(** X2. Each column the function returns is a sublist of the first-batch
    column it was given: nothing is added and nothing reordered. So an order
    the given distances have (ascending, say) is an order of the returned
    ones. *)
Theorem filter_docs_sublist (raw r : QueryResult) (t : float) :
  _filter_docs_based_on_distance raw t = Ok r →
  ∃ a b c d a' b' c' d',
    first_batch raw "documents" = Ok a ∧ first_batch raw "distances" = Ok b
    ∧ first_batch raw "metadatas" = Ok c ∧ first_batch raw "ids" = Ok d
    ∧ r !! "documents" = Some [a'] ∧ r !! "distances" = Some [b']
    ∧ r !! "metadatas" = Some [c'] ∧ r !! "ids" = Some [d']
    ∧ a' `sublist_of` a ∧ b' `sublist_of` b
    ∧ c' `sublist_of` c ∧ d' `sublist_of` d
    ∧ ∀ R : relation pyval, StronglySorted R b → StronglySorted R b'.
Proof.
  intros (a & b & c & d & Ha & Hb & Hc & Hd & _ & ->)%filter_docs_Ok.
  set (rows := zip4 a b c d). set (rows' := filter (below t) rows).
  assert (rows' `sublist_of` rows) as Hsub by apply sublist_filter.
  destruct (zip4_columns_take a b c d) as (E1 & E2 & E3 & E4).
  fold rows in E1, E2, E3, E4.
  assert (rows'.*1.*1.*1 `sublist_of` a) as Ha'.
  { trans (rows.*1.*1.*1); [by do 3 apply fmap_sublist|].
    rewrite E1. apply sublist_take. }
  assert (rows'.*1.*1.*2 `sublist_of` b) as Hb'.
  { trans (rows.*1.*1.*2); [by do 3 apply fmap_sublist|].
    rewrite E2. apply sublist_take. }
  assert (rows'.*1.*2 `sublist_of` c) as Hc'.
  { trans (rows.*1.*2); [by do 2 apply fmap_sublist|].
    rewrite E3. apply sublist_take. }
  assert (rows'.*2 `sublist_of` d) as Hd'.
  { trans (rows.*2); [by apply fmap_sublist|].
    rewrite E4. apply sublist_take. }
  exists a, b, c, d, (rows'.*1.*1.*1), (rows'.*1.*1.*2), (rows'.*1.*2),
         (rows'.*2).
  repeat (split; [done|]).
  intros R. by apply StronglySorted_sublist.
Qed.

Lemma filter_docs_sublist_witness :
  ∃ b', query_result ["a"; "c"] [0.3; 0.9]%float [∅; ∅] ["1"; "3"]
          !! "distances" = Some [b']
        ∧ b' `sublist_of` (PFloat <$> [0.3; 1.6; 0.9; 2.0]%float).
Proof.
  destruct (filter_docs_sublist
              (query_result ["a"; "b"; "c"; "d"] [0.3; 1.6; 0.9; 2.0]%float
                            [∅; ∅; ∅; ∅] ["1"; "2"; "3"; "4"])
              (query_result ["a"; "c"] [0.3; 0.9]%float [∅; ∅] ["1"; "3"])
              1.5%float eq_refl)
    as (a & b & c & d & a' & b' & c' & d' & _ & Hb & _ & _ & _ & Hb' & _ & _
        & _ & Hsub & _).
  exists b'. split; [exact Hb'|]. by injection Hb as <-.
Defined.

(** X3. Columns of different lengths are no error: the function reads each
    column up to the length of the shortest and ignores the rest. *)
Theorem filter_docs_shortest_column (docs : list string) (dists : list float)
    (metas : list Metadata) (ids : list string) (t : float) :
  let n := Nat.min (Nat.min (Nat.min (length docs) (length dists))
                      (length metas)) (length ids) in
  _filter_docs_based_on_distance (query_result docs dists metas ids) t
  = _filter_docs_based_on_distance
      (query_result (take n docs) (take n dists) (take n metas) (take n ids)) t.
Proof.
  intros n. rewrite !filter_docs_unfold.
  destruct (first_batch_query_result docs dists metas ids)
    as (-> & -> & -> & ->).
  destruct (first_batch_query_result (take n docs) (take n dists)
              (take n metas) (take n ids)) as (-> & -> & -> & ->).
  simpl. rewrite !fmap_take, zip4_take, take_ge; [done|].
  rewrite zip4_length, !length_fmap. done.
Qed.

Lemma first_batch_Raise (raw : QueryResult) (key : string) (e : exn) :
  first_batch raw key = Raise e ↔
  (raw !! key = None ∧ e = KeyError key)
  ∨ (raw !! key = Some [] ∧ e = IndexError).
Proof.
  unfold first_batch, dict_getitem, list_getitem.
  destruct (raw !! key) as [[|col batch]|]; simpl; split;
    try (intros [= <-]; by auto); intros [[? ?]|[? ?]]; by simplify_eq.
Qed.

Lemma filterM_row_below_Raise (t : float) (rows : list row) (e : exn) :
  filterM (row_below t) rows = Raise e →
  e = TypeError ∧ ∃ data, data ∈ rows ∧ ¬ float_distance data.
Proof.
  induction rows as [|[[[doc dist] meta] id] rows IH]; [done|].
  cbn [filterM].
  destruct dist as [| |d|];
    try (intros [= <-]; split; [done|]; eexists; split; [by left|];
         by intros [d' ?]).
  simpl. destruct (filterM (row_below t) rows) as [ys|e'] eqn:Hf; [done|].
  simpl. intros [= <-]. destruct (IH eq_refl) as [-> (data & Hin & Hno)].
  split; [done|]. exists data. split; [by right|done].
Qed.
--------------------------------------------------
**TASK REQUIREMENTS**
Each line from the top of the records through the one with "b c d a' b'" should be returned exactly. Leave out everything else.

**OUTPUT FOR THIS EXERCISE**
(** X2. Each column the function returns is a sublist of the first-batch
    column it was given: nothing is added and nothing reordered. So an order
    the given distances have (ascending, say) is an order of the returned
    ones. *)
Theorem filter_docs_sublist (raw r : QueryResult) (t : float) :
  _filter_docs_based_on_distance raw t = Ok r →
  ∃ a b c d a' b' c' d',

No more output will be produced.